From the entries below, retype only the lines from the one with "total (adin2111_GetLinkStatus port)" through the one with "part s' = part s /\ keeps_rx", exactly as written.

Stored data:
⟨
(* ===== verification/AdinBuffers.v ===== *)
(** * The buffers of the network device

    Who holds the buffers of src/drivers/adin2111/bm_adin2111.c: whatever is sent and
    whatever the driver does in its interrupts, the frames in memory are those that the
    driver holds, every buffer to receive into goes back to the driver, and the layer
    above sees every received frame once. *)
From S2P Require Import Prelude Util LinkedList Os Parts Adin.

(** What the driver promises.  [tx_held]: the frames that it was given and has not
    completed; [rx_held]: the buffers that it may receive into; [rx_refused]: those that it
    was given and did not take; [happened]: what it has called back; [some_port]: one of its
    ports is enabled.  A frame that it accepts it holds until it has called back, as long as
    a port is enabled: with no port enabled it answers that all went well and does not take
    the frame. *)
Class AdinDriverLaws (St : Type) `{Part adin St} `{AdinDriver St} : Type := {
  tx_held : St -> gmap loc bytes;
  rx_held : St -> gset nat;
  rx_refused : St -> gset nat;
  happened : St -> list driver_event;
  some_port : St -> bool;
  keeps_tx s s' : Prop := tx_held s' = tx_held s /\ happened s' = happened s /\ some_port s' = some_port s;
  keeps_rx s s' : Prop := rx_held s' = rx_held s /\ rx_refused s' = rx_refused s;
  held_part p s : keeps_tx s (set_part p s) /\ keeps_rx s (set_part p s);
  init_spec s :
    total adin2111_Init (fun ok s' =>
      if ok : bool then
        part s' = set_ad_interrupt true (part s) /\ tx_held s' = ∅ /\ rx_held s' = ∅ /\ rx_refused s' = ∅
      else exists b, part s' = set_ad_interrupt b (part s)) s;
  register_spec s :
    total adin2111_RegisterCallback (fun _ s' => part s' = part s /\ keeps_tx s s' /\ keeps_rx s s') s;
  sync_spec s :
    total adin2111_SyncConfig (fun _ s' => part s' = part s /\ keeps_tx s s' /\ keeps_rx s s') s;
  enable_port_spec port s :
    total (adin2111_EnablePort port) (fun ok s' =>
      part s' = part s /\ tx_held s' = tx_held s /\ happened s' = happened s /\ keeps_rx s s'
      /\ (ok = true -> some_port s' = true)) s;
  link_status_spec port s :
    total (adin2111_GetLinkStatus port) (fun _ s' => part s' = part s /\ keeps_tx s s' /\ keeps_rx s s') s;
  submit_rx_spec i s :
    (i < RX_QUEUE_NUM_ENTRIES)%nat -> i ∉ rx_held s ->
    total (adin2111_SubmitRxBuffer i) (fun ok s' =>
      part s' = part s /\ keeps_tx s s'
      /\ if ok : bool then rx_held s' = {[i]} ∪ rx_held s /\ rx_refused s' = rx_refused s
         else rx_held s' = rx_held s /\ rx_refused s' = {[i]} ∪ rx_refused s) s;
  submit_tx_spec port desc data s :
    desc ∉ dom (tx_held s) ->
    total (adin2111_SubmitTxBuffer port desc data) (fun ok s' =>
      part s' = part s /\ keeps_rx s s' /\ happened s' = happened s /\ some_port s' = some_port s
      /\ tx_held s' = if ok && some_port s then <[desc := data]> (tx_held s) else tx_held s) s;
  interrupt_spec s :
    total driver_interrupt (fun _ s' => part s' = part s /\ keeps_tx s s' /\ keeps_rx s s') s;
  next_spec s :
    total driver_next (fun e s' =>
      part s' = part s /\ happened s' = happened s ++ option_list e
      /\ some_port s' = some_port s /\ rx_refused s' = rx_refused s
      /\ match e with
         | Some (TxComplete desc) =>
             desc ∈ dom (tx_held s) /\ tx_held s' = delete desc (tx_held s) /\ rx_held s' = rx_held s
         | Some (Receive i port data) =>
             i ∈ rx_held s /\ (i < RX_QUEUE_NUM_ENTRIES)%nat /\ 0 <= port < ADIN2111_PORT_NUM
             /\ tx_held s' = tx_held s /\ rx_held s' = rx_held s ∖ {[i]}
         | _ => tx_held s' = tx_held s /\ rx_held s' = rx_held s
         end) s
}.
⟩
*ANSWER TO THIS PROBLEM*.
    total (adin2111_GetLinkStatus port) (fun _ s' => part s' = part s /\ keeps_tx s s' /\ keeps_rx s s') s;
  submit_rx_spec i s :
    (i < RX_QUEUE_NUM_ENTRIES)%nat -> i ∉ rx_held s ->
    total (adin2111_SubmitRxBuffer i) (fun ok s' =>
      part s' = part s /\ keeps_tx s s'
      /\ if ok : bool then rx_held s' = {[i]} ∪ rx_held s /\ rx_refused s' = rx_refused s
         else rx_held s' = rx_held s /\ rx_refused s' = {[i]} ∪ rx_refused s) s;
  submit_tx_spec port desc data s :
    desc ∉ dom (tx_held s) ->
    total (adin2111_SubmitTxBuffer port desc data) (fun ok s' =>
      part s' = part s /\ keeps_rx s s' /\ happened s' = happened s /\ some_port s' = some_port s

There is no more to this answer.